I hope that the codebase is as small as possible, runs in ROM and has loads of EDAC.
IIRC, the EJ200 was designed specifically for the EF2000 Eurofighter Typhoon (other random designation that it's had during its development cycle) with some semblance of thrust vectoring control based on the output of the flight computers. As such, the Bloodhound will therefore need to at least communicate with the engine in a way to control the vectoring, or at least prevent it from adding to the potential to launch the car skywards, or wind up looking like this icon.
"Usually jet engines have a wider range of use cases."
In an ideal world, maybe.
But in reality, it's rare for two kinds of (military) aircraft engine to have much in common. The engine control unit typically sits right on the engine so it has rather specific packaging and thermal requirements, for example. There's no "industry standard form factor" to choose (whereas there generally is for avionics in general, if there is no specific need to be engine mounted).
Even in the commercial aircraft business, different engine families have different packaging requirements, even if the innards may share some common circuitry. In some cases, different airlines may have different software for one reason or another.
That's the way it's been historically and realistically I'm not seeing a huge amount of reason for it to change in the foreseeable future.
"Odd that the EJ200 is specific to the Eurofighter"
Historically several engines have been specific to one aircraft design eg this pair
Orenda Iroquois - specific to Avro Canada Arrow, both cancelled in 1959
Bristol Siddeley BS.100 - like the Pegasus used in the Harrier but on steroids - specific to the Hawker Siddeley P.1154 supersonic VSTOL design, but as with the Iroquois, knocked on the head when the aircraft was cancelled.
The thing about those Olympus variants is that they are/were all different from each other.
I particularly like the Olympus 593 Mk 610B as used on Concorde. At some point in the development process Bristol and SNECMA decided that they needed a contingency mode to add some thrust in the event of an engine failure on take off, the remaining engines would power up a bit by speeding up the core engine.
There was a snag.
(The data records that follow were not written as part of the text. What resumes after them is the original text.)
(** * FMTM front-end: project creation, project API thunks, submissions table
      and the map adapter, embedded shallowly and checked against the
      natural-language specification.

    Layout.  Part I embeds the code: a small fragment of JavaScript
    (values, truthiness, strings, the stateful global regular expression,
    browser interval timers, a trace/exception monad for thunks), then one
    module per source file.  Part II states and proves the properties,
    Part III further properties of the same code. *)

From stdpp Require Import gmap strings list fin_maps pretty.
From Stdlib Require Import ZArith Lia Ascii String.
(** [str(repo.active_branch)] *)
Definition repo_active_branch (p : string) : M string :=
  do g ← mirror p; ret (active_branch g).

(** [repo.commit(rev)]: GitPython 0.1 raises [ValueError] on an unknown
    revision, 0.3 raises [GitCommandError]. *)
Definition repo_commit (p rev : string) : M Commit :=
  do g ← mirror p;
  do api ← gets GIT_API_VERSION;
  match GitModel.lookup_commit g rev with
  | Some c => ret c
  | None =>
      if decide (api = 1) then raise (ValueError ("unknown revision " +:+ rev))
      else raise (GitCommandError ("unknown revision " +:+ rev))
  end.

(** [str(commit)], and [str(None)] *)
Definition str_commit (c : option Commit) : string :=
  match c with Some c => hexsha c | None => "None" end.

(** [repo.commits_between(first, last)] and [list(repo.iter_commits(rev))] *)
Definition repo_rev_list (p : string) (first : option Commit) (last : string)
    : M (list Commit) :=
  do g ← mirror p;
  match GitModel.rev_list g first last with
  | Some cs => ret cs
  | None =>
      raise (GitCommandError
               ("bad revision " +:+ str_commit first +:+ ".." +:+ last))
  end.

Definition _get_commits (h : option string) (first : option Commit)
    (last : string) : M (list Commit) :=
  do api ← gets GIT_API_VERSION;
  if decide (api = 1) then
    do p ← the_repo h; repo_rev_list p first last
  else if decide (api = 3) then
    do p ← the_repo h; repo_rev_list p first last
  else raise (Exception ("Unsupported API version: " +:+ pretty api)).

(** [v.split()] on the value of an option *)
Definition pyval_split (v : pyval) : M (list string) :=
  match v with
  | PStr s => ret (Py.split_ws s)
  | PList _ => raise (AttributeError "'list' object has no attribute 'split'")
  | PNone => raise (AttributeError "'NoneType' object has no attribute 'split'")
  end.

Definition pyval_str (v : pyval) : string :=
  match v with PStr s => s | _ => "" end.

Fixpoint mapM {A B} (f : A → M B) (l : list A) : M (list B) :=
  match l with
  | [] => ret []
  | x :: l' => do y ← f x; do ys ← mapM f l'; ret (y :: ys)
  end.

(** ** class Repository *)

Definition is_detached (t : ref_target) : bool :=
  match t with Direct _ => true | Symbolic _ => false end.

(** The loop of [get_branches] over the patterns of the option. *)
Fixpoint match_branches (repo_branches opt_branches branches : list string)
    : M (list string) :=
  match opt_branches with
  | [] => ret branches
  | opt :: rest =>
      let matched := Fnmatch.filter repo_branches opt in
      match matched with
      | [] =>
          log_warning ("No branch in repository matches " +:+ opt) ;;
          match_branches repo_branches rest branches
      | _ :: _ => match_branches repo_branches rest (branches ++ matched)
      end
  end.

Definition get_branches (option_val : pyval) (p : string) : M (list string) :=
  do words ← pyval_split option_val;
  let opt_branches := Py.strip <$> words in
  remotes0_update p ;;
  do g ← mirror p;
  do repo_branches ←
    mapM (λ '(name, _),
            match Py.split_on "/" name !! 1%nat with
            | Some b => ret b
            | None => raise (IndexError "list index out of range")
            end)
         (List.filter (λ '(_, t), is_detached t) (map_to_list (remote_refs g)));
  do branches ← match_branches repo_branches opt_branches [];
  when (bool_decide (branches = []))
    (log_error ("No branch in repository matches: " +:+ pyval_str option_val)) ;;
  ret branches.

Definition update_tracked (p branch : string) : M unit :=
  do active ← repo_active_branch p;
  if decide (active = branch) then remote_pull p branch
  else remote_fetch p branch branch.
(** X18. create does not compare the two dates. When a create succeeds
    with a start date that sorts after the expiration date as a string (the
    order the handlers compare dates in), the record it stores is returned
    by list-active at no time at all. *)
Theorem inverted_window_is_never_listed current_time fresh title message
    expiration_date username s st r st1 now :
  create_announcement current_time fresh title message expiration_date username
    (Some s) st = (Ok r, st1) ->
  before expiration_date s ->
  exists l, get_active_announcements now st1 = (Ok l, st1) /\ ~ In r l.
Proof.
  intros Hrun Hinv.
  destruct (create_announcement_inv _ _ _ _ _ _ _ _ _ _ Hrun)
    as (Ht & He & Hs & Hfresh).
  rewrite create_announcement_ok in Hrun by done.
  injection Hrun as <- <-.
  eexists. split; [apply get_active_announcements_run|].
  intros (d & Hr & Hd)%in_map_iff.
  apply In_sort_desc, In_find in Hd as [_ Hact].
  apply matches_active_query in Hact as [(e & He' & Hafter) Hstart].
  rewrite <- (to_json_lookup d) in He', Hstart by done.
  rewrite Hr, to_json_lookup in He', Hstart by done.
  simpl in He', Hstart. injection He' as <-.
  destruct Hstart as [?|[?|(s' & [= <-] & Hbefore)]]; try done.
  apply (before_not_at_or_after expiration_date s Hinv).
  unfold at_or_after, at_or_before in *. by eapply string_leb_trans.
Qed.

End Extras.

(** X14. The Z-normalisation replaces every Z, not only a trailing one: its
    result holds no Z, so normalising twice is normalising once. *)
Theorem normal_form_has_no_Z s :
  Z_free (replace_Z s) = true /\ replace_Z (replace_Z s) = replace_Z s.
Proof.
  split; [apply Z_free_replace_Z|]. apply replace_Z_free, Z_free_replace_Z.
Qed.

(** * The handlers on a concrete store

    Each property above, run on [Sample.school] with the concrete driver. *)

#[local] Existing Instance Sample.driver.

Lemma teacher1_exists : teacher_exists Sample.school "teacher1".
Proof. exists Sample.teacher1. split; [left; reflexivity|reflexivity]. Defined.

Lemma nobody_unknown : ~ teacher_exists Sample.school "nobody".
Proof. intros (t & [<-|[]] & Hid). discriminate Hid. Defined.

Lemma school_unique_ids : unique_ids (announcements_collection Sample.school).
Proof.
  unfold unique_ids. simpl.
  apply NoDup_cons_2; [|apply NoDup_singleton].
  intros Hin. apply list_elem_of_In in Hin. destruct Hin as [Heq|[]]. discriminate Heq.
Defined.

(** C1. list-active is to return a record exactly when its expiration
    date is at or after the current time (and it has started). The handler
    compares the stored date strings with [utcnow().isoformat()] bytewise,
    so it returns records whose expiration date, as an instant, is already
    past. The exam of the specification's example, expiring
    [2099-01-01T00:00:00Z], is still returned half a second later; and a
    record created with the expiration date [2026-03-01T12:00:00+05:00],
    which is 07:00 UTC, is returned at 10:00 UTC. *)
Theorem list_active_lists_expired_records :
  (In Sample.exam (announcements_collection Sample.school)
   /\ (exists l,
         get_active_announcements "2099-01-01T00:00:00.500000" Sample.school
         = (Ok l, Sample.school)
         /\ In (to_json Sample.exam) l)
   /\ body Sample.exam !! "expiration_date" = Some (VStr "2099-01-01T00:00:00Z")
   /\ instant "2099-01-01T00:00:00Z" = Some 4070908800000000%Z
   /\ instant "2099-01-01T00:00:00.500000" = Some 4070908800500000%Z
   /\ ~ active "2099-01-01T00:00:00.500000" (body Sample.exam))
  /\ (exists r st1 l,
        create_announcement "2026-03-01T06:00:00" 3%N "Trip" "Museum"
          "2026-03-01T12:00:00+05:00" "teacher1" None Sample.school
        = (Ok r, st1)
        /\ get_active_announcements "2026-03-01T10:00:00" st1 = (Ok l, st1)
        /\ In r l
        /\ r !! "expiration_date" = Some (VStr "2026-03-01T12:00:00+05:00")
        /\ instant "2026-03-01T12:00:00+05:00" = Some 1772348400000000%Z
        /\ instant "2026-03-01T10:00:00" = Some 1772359200000000%Z
        /\ ~ active "2026-03-01T10:00:00" r).
Proof.
  split.
  - split; [left; reflexivity|].
    split.
    { eexists. split; [apply get_active_announcements_run|].
      apply in_map, In_sort_desc, In_find.
      split; [left; reflexivity|vm_compute; reflexivity]. }
    split; [vm_compute; reflexivity|].
    split; [vm_compute; reflexivity|].
    split; [vm_compute; reflexivity|].
    intros [(e & He & Hle) _]. vm_compute in He. injection He as <-.
    vm_compute in Hle. by apply Hle.
  - eexists _, _, _.
    split.
    { apply (create_announcement_ok (H:=Sample.driver)).
      - exact teacher1_exists.
      - vm_compute; reflexivity.
      - intros Htr; discriminate Htr.
      - vm_compute; reflexivity. }
    split; [apply get_active_announcements_run|].
    split.
    { apply in_map, In_sort_desc, In_find.
      split; [right; right; left; reflexivity|vm_compute; reflexivity]. }
    split; [vm_compute; reflexivity|].
    split; [vm_compute; reflexivity|].
    split; [vm_compute; reflexivity|].
    intros [(e & He & Hle) _]. vm_compute in He. injection He as <-.
    vm_compute in Hle. by apply Hle.
Qed.
(** * Global News Hub (script.js): feed acquisition and normalisation

    A shallow embedding of [src/script.js] and the properties of its
    transport layer ([fetchRSS], [fetchWithProxy]), its feed parser
    ([parseRSS]), its relative-time formatter ([formatTimeAgo]) and its
    per-source resolver ([fetchAndRenderSource]).

    Conventions of the embedding.
    - JavaScript strings are [string]s holding the UTF-8 encoding of the text.
    - A [Date] object is a [JSDate]: a time value in milliseconds, or the
      Invalid Date (time value NaN).
    - The browser is a [Host]: the network, the XML parser, the date parser,
      the clock and the behaviour of [outerHTML] on a detached element.
    - Asynchronous functions are [task]s: finite trees whose [Await] nodes are
      the suspension points at [await fetch(...)]. *)

From Stdlib Require Import String Ascii List ZArith Lia Bool Arith DecimalString.
Import ListNotations.
Open Scope string_scope.
Open Scope list_scope.

Set Implicit Arguments.

(* ================================================================== *)
(** * JavaScript strings *)
(* ================================================================== *)

Module JSString.

Fixpoint rev_acc (s acc : string) : string :=
  match s with
  | EmptyString => acc
  | String c s' => rev_acc s' (String c acc)
  end.

Definition rev (s : string) : string := rev_acc s EmptyString.

(** [strip_prefix p s] is [Some r] when [s = p ++ r]. *)
Fixpoint strip_prefix (p s : string) : option string :=
  match p with
  | EmptyString => Some s
  | String a p' =>
      match s with
      | EmptyString => None
      | String b s' => if Ascii.eqb a b then strip_prefix p' s' else None
      end
  end.

(** [strip_suffix p s] is [Some r] when [s = r ++ p]. *)
Definition strip_suffix (p s : string) : option string :=
  match strip_prefix (rev p) (rev s) with
  | Some r => Some (rev r)
  | None => None
  end.

Definition bytes (l : list nat) : string :=
  string_of_list_ascii (map ascii_of_nat l).

(** ECMAScript WhiteSpace and LineTerminator code points, UTF-8 encoded:
    TAB, LF, VT, FF, CR, SP, NBSP, U+1680, U+2000..U+200A, U+2028, U+2029,
    U+202F, U+205F, U+3000, U+FEFF.  [String.prototype.trim] and the regular
    expression class [\s] use this same set. *)
Definition white_space : list string :=
  map bytes
    ([ [9]; [10]; [11]; [12]; [13]; [32]; [194; 160]; [225; 154; 128] ]
     ++ map (fun k => [226; 128; 128 + k]) (seq 0 11)
     ++ [ [226; 128; 168]; [226; 128; 169]; [226; 128; 175];
          [226; 129; 159]; [227; 128; 128]; [239; 187; 191] ]).

Fixpoint strip_first (ps : list string) (s : string) : option string :=
  match ps with
  | [] => None
  | p :: ps' =>
      match strip_prefix p s with
      | Some r => Some r
      | None => strip_first ps' s
      end
  end.

Fixpoint drop_leading (ps : list string) (fuel : nat) (s : string) : string :=
  match fuel with
  | O => s
  | S fuel' =>
      match strip_first ps s with
      | Some r => drop_leading ps fuel' r
      | None => s
      end
  end.

Definition trimStart (s : string) : string :=
  drop_leading white_space (String.length s) s.

Definition trimEnd (s : string) : string :=
  rev (drop_leading (map rev white_space) (String.length s) (rev s)).

(** [String.prototype.trim]. *)
Definition trim (s : string) : string := trimEnd (trimStart s).

(** A string is falsy exactly when it is empty. *)
Definition truthy (s : string) : bool :=
  match s with EmptyString => false | _ => true end.

(** The replace call of lines 176 and 188: a dot-all pattern, anchored at
    both ends, made of optional white space, the opening marker of a CDATA
    section, a group of any characters, the closing marker and optional
    white space; the replacement is the group.  The white space in the
    pattern can only absorb white space, so the pattern matches exactly
    when the trimmed string starts with the opening marker and what follows
    it ends with the closing marker; the whole string is then replaced by
    the group, and otherwise left as it is. *)
Definition replace_cdata (s : string) : string :=
  match strip_prefix "<![CDATA[" (trim s) with
  | Some r =>
      match strip_suffix "]]>" r with
      | Some g => g
      | None => s
      end
  | None => s
  end.

(** Number to string, for integers. *)
Definition of_Z (z : Z) : string := NilZero.string_of_int (Z.to_int z).

Definition hex_digit (n : nat) : ascii :=
  ascii_of_nat (if Nat.ltb n 10 then 48 + n else 55 + n).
The flame holder for the reheat flame was a bit too small, the extra thrust snuffed out the flame and there was an immediate 15-20% thrust reduction on *all* remaining engines on top of the missing 25% from the failed engine. Ooops!
The fix was applied by SNECMA who were responsible for the reheat assembly, they added 7 welded-on sections of flame holder pointing inwards towards the engine central axis, these were just enough to prevent the snuff out and allow the extra thrust to be developed.